Nel corso della seduta di giovedìsera, al termine della quale è stato approvato un bilancio che prevede tagli importanti al sociale difficili da mandare giù per stessa ammissione dell’assessore competente Eugenio Trani, la consigliera Asciutto (Forza Italia) ha mosso alcune critiche e anticipato quella che potrebbe essere una futura interrogazione sull’impatto delle consulenze nel bilancio dell’ente. 
«Iniziamo a tagliare le consulenze costose dei nostri carissimi, veramente carissimi, consulenti – ha detto la consigliera Asciutto nel corso del suo intervento  – Perché, insomma, per avere un parere di un consulente bisogna spendere 250 mila euro all’anno quando i servizi sociali non hanno neanche i soldi a disposizione per garantire il diritto allo studio per i disabili, l’assistenza estiva o l’assistenza domiciliare».
Successivamente la consigliera ha fatto riferimento chiaramente all’ufficio UISP (ufficio interno di programmazione speciale), creato con la delibera di giunta 18 del 28 gennaio 2014 “nelle persone dell’avv. Luigi Annibali, dell’arch. Carlo Passerini e della dott. Riccardo Rapalli ai fini della programmazione socio-economica, strategica, dello sviluppo sostenibile, dell’urbanistica, delle attività complesse».

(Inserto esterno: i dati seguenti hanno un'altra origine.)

(** C2. Conservation of work, for any number of consumers, any
    interleaving and any failures of malloc and calloc after the table and the queue are there:
    for every tag, p_count - c_count
    is the number of its items in the queue, plus those a thread holds
    between the table and the queue, plus the items that
    Add_Queue_Item dropped because calloc failed, of which there are as many as failed calls; so
    c_count never exceeds p_count, no item is counted twice, and none is lost
    as long as calloc succeeds; parameter->mutex
    and modify_mutex have at most one holder. *)
Theorem exe_conservation mem n self s0 s :
  start mem n = Ok (Some (Some self, s0)) -> is_Some (que s0).1 -> exe_reachable mem (Some self) s0 s ->
  exists M q l lost, table_at (table s) self M ∅ /\ (que s).1 = Some q /\ queue_at q (que s).2 l /\
    (forall k r, M !! k = Some r ->
       0 <= c_count r <= p_count r /\ p_count r - c_count r = outstanding k s l + queued k lost) /\
    (forall k, M !! k = None -> outstanding k s l + queued k lost = 0) /\
    length lost = refused (item_ok mem) (que s).2 /\
    p_mutex (producer s) + total c_mutex (consumers s) <= 1 /\
    p_modify (producer s) + total c_modify (consumers s) <= 1.
Proof.
  intros Hs Hq Hr. destruct (exe_reachable_inv _ _ _ _ _ Hs Hq Hr) as (M & l & lost & Hi).
  destruct (i_table _ _ _ _ Hi) as (? & [= <-] & Ht). destruct (i_queue _ _ _ _ Hi) as (q & cs & Eq & Hcs & El & _).
  exists M, q, l, lost. split_and!.
  - done.
  - done.
  - by exists cs.
  - intros k r E. pose proof (i_balance _ _ _ _ Hi k) as Hb. unfold balance in Hb. rewrite E in Hb.
    pose proof (i_range _ _ _ _ Hi k r E) as [? _]. unfold outstanding in *.
    pose proof (queued_nonneg k l). pose proof (queued_nonneg k lost). pose proof (p_pending_nonneg k (producer s)).
    pose proof (total_nonneg (c_pending k) (consumers s) (c_pending_nonneg k)). lia.
  - intros k E. pose proof (i_balance _ _ _ _ Hi k) as Hb. unfold balance in Hb. by rewrite E in Hb.
  - apply (i_lost _ _ _ _ Hi).
  - rewrite (i_mutex _ _ _ _ Hi). unfold b2z. case_match; lia.
  - rewrite (i_modify _ _ _ _ Hi). unfold b2z. case_match; lia.
Qed.

Lemma single_reachable mem self s0 s :
  start mem 1 = Ok (Some (Some self, s0)) -> is_Some (que s0).1 -> exe_reachable mem (Some self) s0 s ->
  @single _ _ _ (linked_queue (item_ok mem)) s.
Proof.
  intros Hs Hq. destruct (start_initial mem 1 self s0 Hs Hq) as (h & E0 & Ht).
  induction 1 as [|s s' Hr IH Hstep]; [rewrite E0; by exists C_spin|].
  destruct (exe_reachable_inv _ _ _ _ _ Hs Hq Hr) as (M & l & lost & Hi).
  by apply (single_step _ _ _ _ _ Hi IH Hstep).
Qed.

(** C38. With one consumer the program has no memory fault, whichever
    calls of malloc and calloc fail after the table and the queue are there: whatever state
    it reaches, Get_Queue_Item has not returned NULL, and the only faults the next step can raise are the overflow of a
    tag's int counter and the abort of hash_set when malloc refuses memory for
    the entry of a tag that is not in the table. *)
Theorem one_consumer_safe mem self s0 s :
  start mem 1 = Ok (Some (Some self, s0)) -> is_Some (que s0).1 -> exe_reachable mem (Some self) s0 s ->
  (forall i, consumers s !! i <> Some (C_get None)) /\
  forall lb f, exe_exec mem (Some self) lb s = Some (Fail f) ->
    f = IntOverflow \/
    (f = Aborted /\ exists tag key r, producer s = P_set tag key r /\
       hash_get (Some self) key (table s) = Ok (0, None) /\ room (table_ok mem) (table s) = false).
Proof.
  intros Hs Hq Hr. destruct (exe_reachable_inv _ _ _ _ _ Hs Hq Hr) as (M & l & lost & Hi).
  destruct (single_reachable _ _ _ _ Hs Hq Hr) as (c & Ec & Hc).
  assert (forall i, consumers s !! i <> Some (C_get None)) as Hno by (intros i Hci; rewrite Ec in Hci; destruct i; [injection Hci as ->; exact Hc|done]).
  split; [done|]. intros lb f Hf. destruct (exec_faults _ _ _ _ _ _ Hi Hf) as [?|[(-> & rand & tag & key & r & -> & Hp & HM)|(i & Hci)]]; [by left| |by apply Hno in Hci].
  right. split; [done|]. exists tag, key, r. split; [done|]. destruct (i_table _ _ _ _ Hi) as (? & [= <-] & Ht).
  split; [by rewrite (wp_hash_get _ _ _ _ key Ht), HM|]. pose proof (hash_set_spec (table_ok mem) (table s) self M ∅ key r Ht) as Hset.
  unfold exe_exec, exec, exec_producer in Hf. rewrite Hp in Hf.
  change (store_set key r (table s)) with (hash_set (table_ok mem) (Some self) key r (table s)) in Hf.
  destruct (hash_set (table_ok mem) (Some self) key r (table s)); [done|]. apply Hset.
Qed.

(** *** Schedules *)

(** A schedule leads to a state that is reached. *)
Lemma run_reachable mem self ls s0 s s' :
  exe_reachable mem self s0 s -> exe_run mem self ls s = Some (Ok s') -> exe_reachable mem self s0 s'.
Proof.
  revert s. unfold exe_run. induction ls as [|l ls IH]; intros s Hr; cbn [run]; [by intros [= <-]|].
  destruct (exec l s) as [[s1|]|] eqn:E; try done. apply IH. by apply (reach_step _ s); [|apply (step_exec l)].
Qed.

(** The program from its start, by a schedule. *)
Definition exe_from_start (mem : memory) (thread_num : nat) (ls : list label) : option outcome :=
  match start mem thread_num with
  | Ok (Some (self, s)) => Some (exe_run mem self ls s)
  | _ => None
  end.

Definition times (n : nat) (l : label) : list label := replicate n l.

(** The producer's ten steps for one item (a consumer has nine). *)
Definition produce : list label := times 10 (Producer 6).

Definition enough : memory := Memory true (fun _ => true) true (fun _ => true).

(** Two consumers: the second passes read_mutex while one item is left, the
    first takes that item, and the second gets NULL. *)
Definition crash_schedule : list label :=
  produce ++ produce ++ times 9 (Consumer 0) ++ times 2 (Consumer 1) ++ produce ++
  times 9 (Consumer 0) ++ times 5 (Consumer 0) ++ times 5 (Consumer 1).

(** One consumer holds an item while the queue fills to 50 and the producer
    waits; its signal lets the producer go on past the limit. *)
Definition overfill_schedule : list label :=
  produce ++ times 5 (Consumer 0) ++ concat (replicate 49 produce) ++ times 9 (Producer 6) ++
  times 4 (Consumer 0) ++ times 2 (Producer 6) ++ produce.

Theorem two_consumers_crash : exe_from_start enough 2 crash_schedule = Some (Some (Fail NullDeref)).
Proof. vm_compute. reflexivity. Qed.

Theorem queue_limit_exceeded :
  exists s q, exe_from_start enough 1 overfill_schedule = Some (Some (Ok s)) /\ (que s).1 = Some q /\ numitems q = 51.
Proof. eexists. eexists. split; [vm_compute; reflexivity|]. done. Qed.

(** Without memory for the table or the queue the threads run into NULL. *)
Theorem null_table_asserts : exe_from_start (Memory true (fun _ => false) true (fun _ => true)) 1 (times 2 (Producer 6)) = Some (Some (Fail AssertFail)).
Proof. vm_compute. reflexivity. Qed.

Theorem null_queue_faults : exe_from_start (Memory true (fun _ => true) false (fun _ => true)) 1 [Consumer 0] = Some (Some (Fail NullDeref)).
Proof. vm_compute. reflexivity. Qed.

(** An item for which calloc fails is counted as produced and never consumed. *)
Definition second_refused : memory := Memory true (fun _ => true) true (fun n => negb (Nat.eqb n 1)).

Definition lossy_schedule : list label := produce ++ times 8 (Producer 6) ++ times 5 (Consumer 0).

(** The state after a schedule, for the witnesses. *)
Definition started (mem : memory) : loc * exe_state :=
  match start mem 1 with
  | Ok (Some (Some self, s)) => (self, s)
  | _ => (1%positive, State (Heap ∅ 0) (None, Heap ∅ 0) false false true P_begin [] false [])
  end.

Definition after (mem : memory) (ls : list label) : exe_state :=
  match exe_run mem (Some (started mem).1) ls (started mem).2 with
  | Some (Ok s) => s
  | _ => (started mem).2
  end.

Lemma exe_conservation_witness :
  let s := after second_refused lossy_schedule in
  refused (item_ok second_refused) (que s).2 = 1%nat /\
  exists M q l lost, table_at (table s) (started second_refused).1 M ∅ /\ (que s).1 = Some q /\ queue_at q (que s).2 l /\
    (forall k r, M !! k = Some r ->
       0 <= c_count r <= p_count r /\ p_count r - c_count r = outstanding k s l + queued k lost) /\
    (forall k, M !! k = None -> outstanding k s l + queued k lost = 0) /\
    length lost = refused (item_ok second_refused) (que s).2 /\
    p_mutex (producer s) + total c_mutex (consumers s) <= 1 /\
    p_modify (producer s) + total c_modify (consumers s) <= 1.
Proof.
  split; [vm_compute; reflexivity|].
  apply (exe_conservation second_refused 1 (started second_refused).1 (started second_refused).2).
  - vm_compute. reflexivity.
  - exists (Queue 0 None). vm_compute. reflexivity.
  - apply (run_reachable _ _ lossy_schedule _ (started second_refused).2); [apply reach_init|vm_compute; reflexivity].
Defined.

(** No memory for the entry of the first tag. *)
Definition entry_refused : memory := Memory true (fun n => Nat.eqb n 0) true (fun _ => true).

Lemma one_consumer_safe_witness :
  let s := after entry_refused (times 2 (Producer 6)) in
  exe_exec entry_refused (Some (started entry_refused).1) (Producer 6) s = Some (Fail Aborted) /\
  (forall i, consumers s !! i <> Some (C_get None)) /\
  forall lb f, exe_exec entry_refused (Some (started entry_refused).1) lb s = Some (Fail f) ->
    f = IntOverflow \/
    (f = Aborted /\ exists tag key r, producer s = P_set tag key r /\
       hash_get (Some (started entry_refused).1) key (table s) = Ok (0, None) /\ room (table_ok entry_refused) (table s) = false).
Proof.
  split; [vm_compute; reflexivity|].
  apply (one_consumer_safe entry_refused (started entry_refused).1 (started entry_refused).2).
  - vm_compute. reflexivity.
  - exists (Queue 0 None). vm_compute. reflexivity.
  - apply (run_reachable _ _ (times 2 (Producer 6)) _ (started entry_refused).2); [apply reach_init|vm_compute; reflexivity].
Defined.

«Ci sono delle priorità che non possono essere tagliate – ha continuato la Asciutto – Cominciamo a tagliare un consulente che costa veramente tanto annualmente. Ci sono consulenti che costano tantissimo per la gestione? Per quanto riguarda l’ufficio di programmazione degli investimenti di questo comune abbiamo un consulente che incide tantissimo sul nostro bilancio?».